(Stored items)
(* ===== verification/OggClient.v ===== *)
(** What a listener of an Ogg stream is sent: the header pages of the page it
    is at, whole and in order though some may begin again, and then the page
    itself byte for byte. *)

From S2P Require Import Prelude Refbuf Ebml Ogg OggExample OggVorbis OggPlugin OggStore.
Local Open Scope Z_scope.

(** From the pages [l] to be sent, the bytes [x] go out and [l'] are left: a
    page may be cut short, and is then sent from its start once more. *)
Inductive wire : list bytes -> bytes -> list bytes -> Prop :=
| wire_stop l : wire l [] l
| wire_cut n p l x l' : wire (p :: l) x l' -> wire (p :: l) (take n p ++ x) l'
| wire_page p l x l' : wire l x l' -> wire (p :: l) (p ++ x) l'.

Lemma wire_app l x m y k : wire l x m -> wire m y k -> wire l (x ++ y) k.
Proof.
  intros W V. induction W as [l|n p l x l' W IH|p l x l' W IH]; [exact V| |]; rewrite <- app_assoc; constructor; auto.
Qed.

(** Every page is on the wire as a whole. *)
Lemma wire_whole l x l' : wire l x l' -> forall p, p ∈ l -> p ∈ l' \/ exists a b, x = a ++ p ++ b.
Proof.
  induction 1 as [l|n p l x l' W IH|p l x l' W IH]; intros q I; [by left| |].
  - destruct (IH q I) as [?|(a & b & ->)]; [by left|right]. exists (take n p ++ a), b. by rewrite app_assoc.
  - apply elem_of_cons in I as [->|I]; [right; by exists [], x|].
    destruct (IH q I) as [?|(a & b & ->)]; [by left|right]. exists (p ++ a), b. by rewrite app_assoc.
Qed.

Section client.
Context {lib : LibOgg} {codecs : CodecLibs}.

Lemma send_bytes_spec data w :
  exists ret net, ogg_send_bytes data w = (ret, OggListener (ol_client w) (ol_pos w) net (ol_sent w ++ take (Z.to_nat ret) data)) /\
    (ret = -1 \/ 0 <= ret <= lenZ data).
Proof.
  unfold ogg_send_bytes. destruct (ol_net w) as [|a net]; [eexists _, _; split; [done|by left]|].
  eexists _, _. split; [done|]. destruct (Z.ltb_spec a 0); [by left|right]. unfold lenZ. lia.
Qed.

Lemma taken ret (d : bytes) : ret = -1 \/ 0 <= ret <= lenZ d -> (if 0 <? ret then ret else 0) = lenZ (take (Z.to_nat ret) d).
Proof. unfold lenZ. rewrite length_take. destruct (Z.ltb_spec 0 ret); lia. Qed.

Section header_pages.
Variables (s : page_store) (headers : option ptr).

Lemma send_pages l lb fuel written w :
  chain (ps_heap s) (lc_header_page (ol_client w)) l -> Forall2 (bytes_of (ps_data s)) l lb -> (length l <= fuel)%nat ->
  lc_pos (ol_client w) = 0 -> 0 <= written ->
  exists ret w' x k, send_header_pages fuel s headers written w = Some (ret, w') /\ wire lb x (drop k lb) /\
    ol_sent w' = ol_sent w ++ x /\ ol_pos w' = ol_pos w /\
    ((drop k lb = [] /\ ol_client w' = OggClient headers None 0 true /\ ret = written + lenZ x) \/
     (exists hp, ol_client w' = OggClient (lc_headers (ol_client w)) hp 0 (lc_headers_sent (ol_client w)) /\
        chain (ps_heap s) hp (drop k l) /\ ret = (if written + lenZ x =? 0 then -1 else written + lenZ x) /\ drop k lb <> [])).
Proof.
  revert lb fuel written w. induction l as [|p l IH]; intros lb fuel written w C F L P W.
  - inversion C as [E|]. inversion F. subst. destruct w as [[hd hp pos sent] pos' net out]. cbn in *. subst.
    exists written, (OggListener (OggClient headers None 0 true) pos' net out), [], 0%nat.
    split; [by destruct fuel|]. split; [constructor|]. split; [by rewrite app_nil_r|]. split; [done|].
    left. split_and!; try done. unfold lenZ. cbn. lia.
  - inversion C as [|p' r l' Hp Hn N]; subst. inversion F as [|? d ? lb' Hd F']; subst. destruct fuel as [|fuel]; [cbn in L; lia|].
    cbn [send_header_pages]. match goal with H : Some p = lc_header_page _ |- _ => rewrite <- H | H : lc_header_page _ = Some p |- _ => rewrite H end.
    unfold read_page. rewrite Hp. run_bind. rewrite Hd. run_bind. rewrite P. change (drop (Z.to_nat 0) d) with d.
    destruct (send_bytes_spec d w) as (ret & net & -> & R). pose proof (taken ret d R) as T.
    assert ((if 0 <? ret then written + ret else written) = written + lenZ (take (Z.to_nat ret) d)) as ->.
    { rewrite <- T. destruct (0 <? ret); lia. }
    destruct (Z.ltb_spec ret (lenZ d)) as [Lt|Ge].
    + eexists _, _, (take (Z.to_nat ret) d), 0%nat. split; [done|].
      split; [rewrite <- (app_nil_r (take _ _)); constructor; constructor|]. split; [done|]. split; [done|]. right.
      exists (Some p). cbn [ol_client drop]. split_and!; try done. destruct w as [[hd hp pos sent] pos' net' out]. cbn in *. by subst. by econstructor.
    + rewrite take_ge by (unfold lenZ in *; lia).
      match goal with |- context [send_header_pages fuel s headers ?wr ?w1] =>
        destruct (IH lb' fuel wr w1 Hn F' ltac:(cbn in L; lia) eq_refl ltac:(unfold lenZ; lia))
          as (ret' & w' & x & k & -> & Wx & Sx & Px & E) end.
      exists ret', w', (d ++ x), (S k). split; [done|]. split; [by constructor|]. cbn [ol_sent ol_pos set_client] in *.
      rewrite Sx, <- app_assoc. split; [done|]. split; [done|]. unfold lenZ in *. rewrite length_app.
      replace (written + Z.of_nat (length d + length x)) with (written + Z.of_nat (length d) + Z.of_nat (length x)) by lia. exact E.
Qed.
End header_pages.

(** *** One call *)

(** A listener at a page with header pages [hs], of which [lb] are still to be
    sent. *)
Definition listener_at (s : page_store) (headers : option ptr) (hs : list ptr) (hb : list bytes) (c : ogg_client) (lb : list bytes) : Prop :=
  (lc_headers c = headers /\ lb = []) \/
  (lc_headers c <> headers /\ lc_headers_sent c = true /\ lb = hb) \/
  (lc_headers c <> headers /\ lc_headers_sent c = false /\ lc_pos c = 0 /\
   exists k, chain (ps_heap s) (lc_header_page c) (drop k hs) /\ lb = drop k hb /\ lb <> []).

Lemma write_page_spec d written w :
  0 <= ol_pos w <= lenZ d ->
  exists w' y, write_ogg_page d written w = (written + lenZ y, w') /\ ol_sent w' = ol_sent w ++ y /\
    ol_client w' = ol_client w /\ ol_pos w' = ol_pos w + lenZ y /\ y = take (length y) (drop (Z.to_nat (ol_pos w)) d).
Proof.
  intros P. unfold write_ogg_page. set (data := drop _ d). destruct (send_bytes_spec data w) as (ret & net & -> & R).
  pose proof (taken ret data R) as T. eexists _, (take (Z.to_nat ret) data). rewrite <- T.
  split; [f_equal; destruct (0 <? ret); lia|]. split; [by destruct (0 <? ret)|]. split; [by destruct (0 <? ret)|].
  split; [destruct (0 <? ret); cbn; lia|]. rewrite length_take. destruct (decide (Z.to_nat ret <= length data)%nat).
  - by rewrite Nat.min_l by done.
  - rewrite Nat.min_r by lia. rewrite !take_ge by lia. done.
Qed.

Lemma write_buf_spec s p r d hs hb w lb :
  ps_heap s !! p = Some r -> ps_data s !! p = Some d -> chain (ps_heap s) (rb_assoc r) hs ->
  Forall2 (bytes_of (ps_data s)) hs hb -> 0 <= ol_pos w <= lenZ d -> listener_at s (rb_assoc r) hs hb (ol_client w) lb ->
  exists w' x y lb', write_buf_to_client s p w = Some (lenZ (x ++ y), w') /\ ol_sent w' = ol_sent w ++ x ++ y /\
    wire lb x lb' /\ listener_at s (rb_assoc r) hs hb (ol_client w') lb' /\ (lb' <> [] -> y = []) /\
    y = take (length y) (drop (Z.to_nat (ol_pos w)) d) /\ ol_pos w' = ol_pos w + lenZ y.
Proof.
  intros Hp Hd C F P A. unfold write_buf_to_client, read_page. rewrite Hp. run_bind. rewrite Hd. run_bind.
  assert (forall w1 x written, written = lenZ x -> ol_pos w1 = ol_pos w -> ol_sent w1 = ol_sent w ++ x -> lc_headers (ol_client w1) = rb_assoc r ->
            wire lb x [] ->
            exists w' x y lb', Some (write_ogg_page d written w1) = Some (lenZ (x ++ y), w') /\ ol_sent w' = ol_sent w ++ x ++ y /\
              wire lb x lb' /\ listener_at s (rb_assoc r) hs hb (ol_client w') lb' /\ (lb' <> [] -> y = []) /\
              y = take (length y) (drop (Z.to_nat (ol_pos w)) d) /\ ol_pos w' = ol_pos w + lenZ y) as D.
  { intros w1 x written -> P1 S1 H1 Wx. destruct (write_page_spec d (lenZ x) w1) as (w' & y & -> & S2 & C2 & P2 & Y); [by rewrite P1|].
    exists w', x, y, []. rewrite P1 in *. split; [f_equal; f_equal; unfold lenZ; rewrite length_app; lia|].
    split_and!; try done; [by rewrite S2, S1, app_assoc|left; by rewrite C2]. }
  destruct A as [[E ->]|A].
  { rewrite bool_decide_eq_true_2 by done. apply (D w [] 0); try done; [by rewrite app_nil_r|constructor]. }
  assert (lc_headers (ol_client w) <> rb_assoc r) as Nh by (destruct A as [[? _]|[? _]]; done).
  rewrite bool_decide_eq_false_2 by done. unfold send_ogg_headers.
  set (w0 := if lc_headers_sent (ol_client w) then _ else w).
  assert (exists k, chain (ps_heap s) (lc_header_page (ol_client w0)) (drop k hs) /\ lb = drop k hb /\ lc_pos (ol_client w0) = 0 /\
            lc_headers (ol_client w0) = lc_headers (ol_client w) /\ lc_headers_sent (ol_client w0) = false /\
            ol_sent w0 = ol_sent w /\ ol_pos w0 = ol_pos w) as (k & C0 & El & P0 & H0 & Hs0 & S0 & Po0).
  { unfold w0. destruct A as [(_ & Hs & ->)|(_ & Hs & Ps & k & Ck & -> & _)]; rewrite Hs.
    - by exists 0%nat.
    - by exists k. }
  destruct (send_pages s (rb_assoc r) (drop k hs) lb (size (ps_heap s)) 0 w0 C0) as (ret & w' & x & j & -> & Wx & Sx & Px & E).
  { rewrite El. by apply Forall2_drop. } { rewrite length_drop. apply chain_size in C. lia. } { done. } { done. }
  run_bind. rewrite S0 in Sx. rewrite Po0 in Px. destruct E as [(Ej & Ec & Er)|(hp & Ec & Ch & Er & Nj)].
  - rewrite Ec. cbn [lc_headers_sent negb]. rewrite Ej in Wx. apply (D w' x ret); try done. by rewrite Ec.
  - rewrite Ec, Hs0. cbn [lc_headers_sent negb]. exists w', x, [], (drop j lb). rewrite app_nil_r. split_and!; try done.
    + f_equal. f_equal. rewrite Er. destruct (Z.eqb_spec (0 + lenZ x) 0); [cbn; lia|]. unfold lenZ in *. destruct (Z.ltb_spec 0 (0 + Z.of_nat (length x))); lia.
    + rewrite Ec. right. right. cbn. split_and!; try done; [by rewrite H0|]. exists (k + j)%nat.
      rewrite <- !drop_drop, <- El. done.
    + unfold lenZ. cbn. lia.
Qed.

(** *** A page *)

(** Calls for one page, as the connection has room. *)
Fixpoint write_calls (n : nat) (s : page_store) (p : ptr) (w : ogg_listener) : option ogg_listener :=
  match n with
  | O => Some w
  | S n => '(_, w) ← write_buf_to_client s p w; write_calls n s p w
  end.

(** The header pages a listener needs before the page [p]. *)
Definition headers_due (s : page_store) (p : ptr) (b : spec_buffer) (c : ogg_client) : list bytes :=
  match ps_heap s !! p with
  | Some r => if bool_decide (lc_headers c = rb_assoc r) then [] else default [] (sb_headers b)
  | None => []
  end.

Lemma write_calls_spec s p r d hs hb n w lb :
  ps_heap s !! p = Some r -> ps_data s !! p = Some d -> chain (ps_heap s) (rb_assoc r) hs ->
  Forall2 (bytes_of (ps_data s)) hs hb -> 0 <= ol_pos w <= lenZ d -> listener_at s (rb_assoc r) hs hb (ol_client w) lb ->
  exists w' x y lb', write_calls n s p w = Some w' /\ ol_sent w' = ol_sent w ++ x ++ y /\ wire lb x lb' /\
    (lb' <> [] -> y = []) /\ y = take (length y) (drop (Z.to_nat (ol_pos w)) d) /\ ol_pos w' = ol_pos w + lenZ y /\ ol_pos w' <= lenZ d.
Proof.
  intros Hp Hd C F. revert w lb. induction n as [|n IH]; intros w lb P A; cbn [write_calls].
  - exists w, [], [], lb. split_and!; try done; [by rewrite app_nil_r|apply wire_stop|unfold lenZ; cbn; lia|lia].
  - destruct (write_buf_spec s p r d hs hb w lb Hp Hd C F P A) as (w1 & x1 & y1 & l1 & -> & S1 & W1 & A1 & N1 & Y1 & P1). run_bind.
    assert (lenZ y1 <= lenZ d - ol_pos w) as Ly.
    { unfold lenZ in *. pose proof (f_equal length Y1) as Q. rewrite length_take, length_drop in Q. lia. }
    destruct (IH w1 l1) as (w2 & x2 & y2 & l2 & -> & S2 & W2 & N2 & Y2 & P2 & L2); [unfold lenZ in *; lia|done|].
    destruct l1 as [|q l1].
    + inversion W2; subst. exists w2, x1, (y1 ++ y2), []. split_and!; try done.
      * by rewrite S2, S1, !app_nil_l, <- !app_assoc.
      * rewrite P1 in Y2. rewrite length_app, <- (take_take_drop _ (length y1) (length y2)), <- Y1. f_equal. rewrite drop_drop.
        rewrite Y2 at 1. f_equal. f_equal. unfold lenZ. lia.
      * rewrite P2, P1. unfold lenZ. rewrite length_app. lia.
    + specialize (N1 ltac:(done)). subst y1. exists w2, (x1 ++ x2), y2, l2. split_and!; try done.
      * by rewrite S2, S1, app_nil_r, <- !app_assoc.
      * by eapply wire_app.
      * rewrite P1 in Y2. unfold lenZ in Y2. cbn in Y2. by rewrite Z.add_0_r in Y2.
      * rewrite P2, P1. unfold lenZ. cbn. lia.
Qed.

(** C13: what an Ogg listener gets.  Let a listener that is not in the middle of
    header pages come to a page of the queue, and let its connection take, call
    by call, as many or as few bytes as it likes.  No call fails; the bytes it
    is sent are header pages of that page's list, in order, each of them as a
    whole at its turn, though perhaps begun more than once before, and none if
    it has this list already; and then, once all of them are sent and not
    before, exactly the bytes of the page up to the listener's position. *)
Theorem ogg_listener_sent s p b w n :
  page_shows s p b -> ol_pos w = 0 -> lc_headers_sent (ol_client w) = true ->
  exists w' x left, write_calls n s p w = Some w' /\
    ol_sent w' = ol_sent w ++ x ++ take (Z.to_nat (ol_pos w')) (sb_data b) /\
    wire (headers_due s p b (ol_client w)) x left /\
    (left <> [] -> ol_pos w' = 0) /\ 0 <= ol_pos w' <= lenZ (sb_data b).
Proof.
  intros (r & hs & Hp & Hd & _ & C & F) P0 Hs. unfold headers_due. rewrite Hp.
  destruct (write_calls_spec s p r (sb_data b) hs _ n w (if bool_decide (lc_headers (ol_client w) = rb_assoc r) then [] else default [] (sb_headers b))
              Hp Hd C F) as (w' & x & y & l & -> & S & W & N & Y & P & L).
  - rewrite P0. unfold lenZ. lia.
  - case_bool_decide; [by left|right; by left].
  - rewrite P0 in *. change (drop (Z.to_nat 0) (sb_data b)) with (sb_data b) in Y.
    assert (ol_pos w' = lenZ y) as Ep by lia. exists w', x, l. split_and!; try done; try (unfold lenZ in *; lia).
    + rewrite Ep. unfold lenZ. rewrite Nat2Z.id, <- Y. exact S.
    + intros Nl. rewrite (N Nl) in Ep. exact Ep.
Qed.
End client.

(** A page with two header pages, and a new listener whose connection takes two
    bytes, then two more, and then all there is. *)
Definition example_store : page_store :=
  default empty_store (store_run [Attach (toy_page 1 false "h"); Attach (toy_page 2 true "b"); Make (toy_page 1 false "one"); Complete 0] empty_store).
Definition example_listener : ogg_listener := OggListener create_ogg_client_data 0 [2; 2; 100; 100; 100] [].
Definition example_buffer : spec_buffer :=
  SpecBuffer (page_bytes (toy_page 1 false "one")) (Some [page_bytes (toy_page 2 true "b"); page_bytes (toy_page 1 false "h")]) false 1.

Lemma example_page_shows : page_shows example_store 3%positive example_buffer.
Proof.
  exists (Refbuf 6 1 (Some 2%positive) None false), [2; 1]%positive. split_and!; try (vm_compute; reflexivity).
  - econstructor; [vm_compute; reflexivity| |by intros [?|[]%elem_of_nil]%elem_of_cons].
    econstructor; [vm_compute; reflexivity|constructor|by intros []%elem_of_nil].
  - repeat constructor; vm_compute; reflexivity.
Qed.

Lemma ogg_listener_sent_witness :
  (exists w' x left, write_calls 3 example_store 3 example_listener = Some w' /\
     ol_sent w' = [] ++ x ++ take (Z.to_nat (ol_pos w')) (sb_data example_buffer) /\
     wire (headers_due example_store 3 example_buffer create_ogg_client_data) x left /\
     (left <> [] -> ol_pos w' = 0) /\ 0 <= ol_pos w' <= lenZ (sb_data example_buffer)) /\
  headers_due example_store 3 example_buffer create_ogg_client_data =
    [page_bytes (toy_page 2 true "b"); page_bytes (toy_page 1 false "h")].
Proof.
  split; [|vm_compute; reflexivity].
  exact (ogg_listener_sent example_store 3 example_buffer example_listener 3 example_page_shows eq_refl eq_refl).
Defined.

(** The listener gets the first two bytes of the first header page three
    times. *)
Lemma ogg_header_resent :
  ol_sent <$> write_calls 3 example_store 3 example_listener =
    Some (take 2 (page_bytes (toy_page 2 true "b")) ++ take 2 (page_bytes (toy_page 2 true "b")) ++
          page_bytes (toy_page 2 true "b") ++ page_bytes (toy_page 1 false "h") ++ page_bytes (toy_page 1 false "one")).
Proof. vm_compute. reflexivity. Qed.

__YOUR OBJECTIVE__. What you give back should be only the lines of the records above, starting at the line with "(lc_headers c = headers /\ lb = []) \/" and ending at the line with "pose proof (taken ret data", restated word for word.

__SOLUTION TO THIS PROBLEM__.
  (lc_headers c = headers /\ lb = []) \/
  (lc_headers c <> headers /\ lc_headers_sent c = true /\ lb = hb) \/
  (lc_headers c <> headers /\ lc_headers_sent c = false /\ lc_pos c = 0 /\
   exists k, chain (ps_heap s) (lc_header_page c) (drop k hs) /\ lb = drop k hb /\ lb <> []).

Lemma write_page_spec d written w :
  0 <= ol_pos w <= lenZ d ->
  exists w' y, write_ogg_page d written w = (written + lenZ y, w') /\ ol_sent w' = ol_sent w ++ y /\
    ol_client w' = ol_client w /\ ol_pos w' = ol_pos w + lenZ y /\ y = take (length y) (drop (Z.to_nat (ol_pos w)) d).
Proof.
  intros P. unfold write_ogg_page. set (data := drop _ d). destruct (send_bytes_spec data w) as (ret & net & -> & R).
  pose proof (taken ret data R) as T. eexists _, (take (Z.to_nat ret) data). rewrite <- T.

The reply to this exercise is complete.